3. If what preachers are cribbing is mostly cute stories, then “outlawing” the practice would likely benefit Christian preaching in all sorts of ways. Even though homiletics professors discourage this sort of thing, on the ground, the assumption that three “meaningful” anecdotes and a sentiment constitute a sermon is killing American preaching. Better three points and a poem than two jokes, one sentimental anecdote, and something that fuzzily resembles a point if you don’t think about it much.
4. In my teaching, I don’t allow students to let even a properly sourced and referenced quotation to carry a point all by itself. I require them to say something in their own words summing up the quotation or explaining its relevance. That’s because dropping chunks of thematically relevant quotation into a composition can be an excuse for not thinking through the point or idea for oneself. In other words, being able to quote something relevant to an issue is not the same thing as understanding the issue, getting inside it. A sermon is not a theology-class paper, but I still don’t want to hear sermons from preachers who haven’t worked through what they are presenting for themselves.

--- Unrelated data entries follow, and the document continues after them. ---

(* ===== verification/Storage.v ===== *)
(** Files across create_file, open_file and close_file (src/io/io_manager.cc):
    access to a page through the pointer of its handle, and the lemmas that carry
    the first page of a file from the run that creates it to the run that opens it.
    Used by the table and index managers. *)
From S2P Require Import Prelude HashTable Unix BufferManager FileHandle Memory.

(** * Access through page_handle::data() *)

(** The bytes behind a pointer, with the pointer as address 0. *)
Definition bytes_read : Z -> Z -> M (list byte) (list byte) := mem_read (fun _ => 0) (fun d => d).
Definition bytes_write : Z -> list byte -> M (list byte) unit := mem_write (fun _ => 0) (fun d => d) (fun d _ => d).

Lemma wp_bytes_write a bs d (Q : unit -> list byte -> Prop) E :
  0 <= a -> a + Z.of_nat (length bs) <= Z.of_nat (length d) ->
  Q tt (splice d (Z.to_nat a) bs) -> wp (bytes_write a bs) Q E d.
Proof.
  intros Ha Hl HQ. unfold wp, bytes_write. rewrite mem_write_ok by (apply in_mem_true; lia). by rewrite Z.sub_0_r.
Qed.

Lemma wp_bytes_read a n d (Q : list byte -> list byte -> Prop) E :
  0 <= a -> 0 <= n -> a + n <= Z.of_nat (length d) ->
  Q (take (Z.to_nat n) (drop (Z.to_nat a) d)) d -> wp (bytes_read a n) Q E d.
Proof.
  intros Ha Hn Hl HQ. unfold wp, bytes_read. rewrite mem_read_ok by (apply in_mem_true; lia).
  unfold mem_slice. by rewrite Z.sub_0_r.
Qed.

Section data.
Context {U : Type} `{Unix U}.

(** The bytes of a slot from an offset on. *)
Definition payload (slot : Z) (off : nat) (b : buffer_manager U) : list byte :=
  drop off (default [] (be_data <$> pool_at b slot)).
Definition set_payload (slot : Z) (off : nat) (d : list byte) (b : buffer_manager U) : buffer_manager U :=
  match pool_at b slot with
  | Some e => set_entry slot (set_data (take off (be_data e) ++ d) e) b
  | None => b
  end.

(** The accesses [x] to the bytes behind [ph.data()]. *)
Definition on_data {A} (ph : page_handle) (x : M (list byte) A) : M (file_state U) A :=
  '(slot, off) ← of_option null_deref (data_ ph);
  zoom fs_bm set_bm
    (_ ← pool_get slot;
     zoom (payload slot off) (set_payload slot off) x).

Lemma set_entry_same slot e (b : buffer_manager U) : pool_at b slot = Some e -> set_entry slot (set_data (be_data e) e) b = b.
Proof.
  intros [_ He]%pool_at_nat. unfold set_entry. replace (set_data (be_data e) e) with e by (by destruct e).
  rewrite list_insert_id by done. by destruct b.
Qed.

Lemma wp_on_data {A} h b p slot off e (x : M (list byte) A) Q (E : exn -> file_state U -> Prop) :
  pool_at b slot = Some e ->
  wp x (fun a d => Q a (mk_file_state U h (set_entry slot (set_data (take off (be_data e) ++ d) e) b)))
    (fun y d => E y (mk_file_state U h (set_entry slot (set_data (take off (be_data e) ++ d) e) b)))
    (drop off (be_data e)) ->
  wp (on_data (mk_page_handle p (Some (slot, off))) x) Q E (mk_file_state U h b).
Proof.
  intros He Hx. unfold on_data. cbn [data_]. apply wp_bind. eapply wp_of_option; [done|]. cbv beta iota. wp_steps.
  eapply wp_pool_get; [done|]. wp_steps. unfold payload, set_payload. cbn [fs_bm]. rewrite He. exact Hx.
Qed.

(** Methods of a local file_handle: its final state comes with the result. *)
Definition with_handle {A} (fh : file_handle) (x : M (file_state U) A) : M (buffer_manager U) (A * file_handle) := fun b =>
  match x (mk_file_state U fh b) with
  | Ret a s => Ret (a, fs_handle s) (fs_bm s)
  | Exc e s => Exc e (fs_bm s)
  | Undef r => Undef r
  | Blocked => Blocked
  end.

Lemma wp_with_handle {A} fh (x : M (file_state U) A) (Q : A * file_handle -> buffer_manager U -> Prop) E b :
  wp x (fun a s => Q (a, fs_handle s) (fs_bm s)) (fun e s => E e (fs_bm s)) (mk_file_state U fh b) ->
  wp (with_handle fh x) Q E b.
Proof. unfold wp, with_handle. by destruct (x _). Qed.
End data.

August 24th, 2010 | 10:15 am
This discussion floors me. I’m a lay person who has done some preaching. And I’ve written every sermon myself. I’m pretty sure other lay preachers at my church have also written their sermons, judging by the fact that none of us are all that polished. Obviously, I expect a somewhat higher level of writing and theological understanding when the pastors preach. Pastors I have known have talked about struggling with passages while they are writing their sermons.
I would consider lifting sermons or whole passages from other sources lying and stealing. But more than that, if I found this out about a pastor, I would question what else about that pastor that I couldn’t trust as being authentic. Is that pastor also just parroting words about faith?
In an art group I belong to on-line, we’ve had discussions about copyright and what is legal and what isn’t. People like to copy other people’s work and patterns so that they don’t have to PAY for them. That is stealing. Copying a sermon is like not paying with TIME and THOUGHT to write one’s own sermon.
Beyond that, it seems that there is almost total ignorance and lack of teaching about copyright laws and principle. We have copy machines in libraries and we have the web and web searches, making this easier than ever.
Beyond that, if a pastor did write a sermon and later found that another pastor told parts or the whole thing, how would the writer feel?
I’ve faced that situation myself. I’m an amateur photographer. I posted photos that I took during a trip to another country on line for other members of our tour group to see later. I’ve found my photos on two other websites being used for fund raising purposes. I not only felt that my work was stolen, but that the person was using my work because they were being lazy. My photos are no longer available to the public.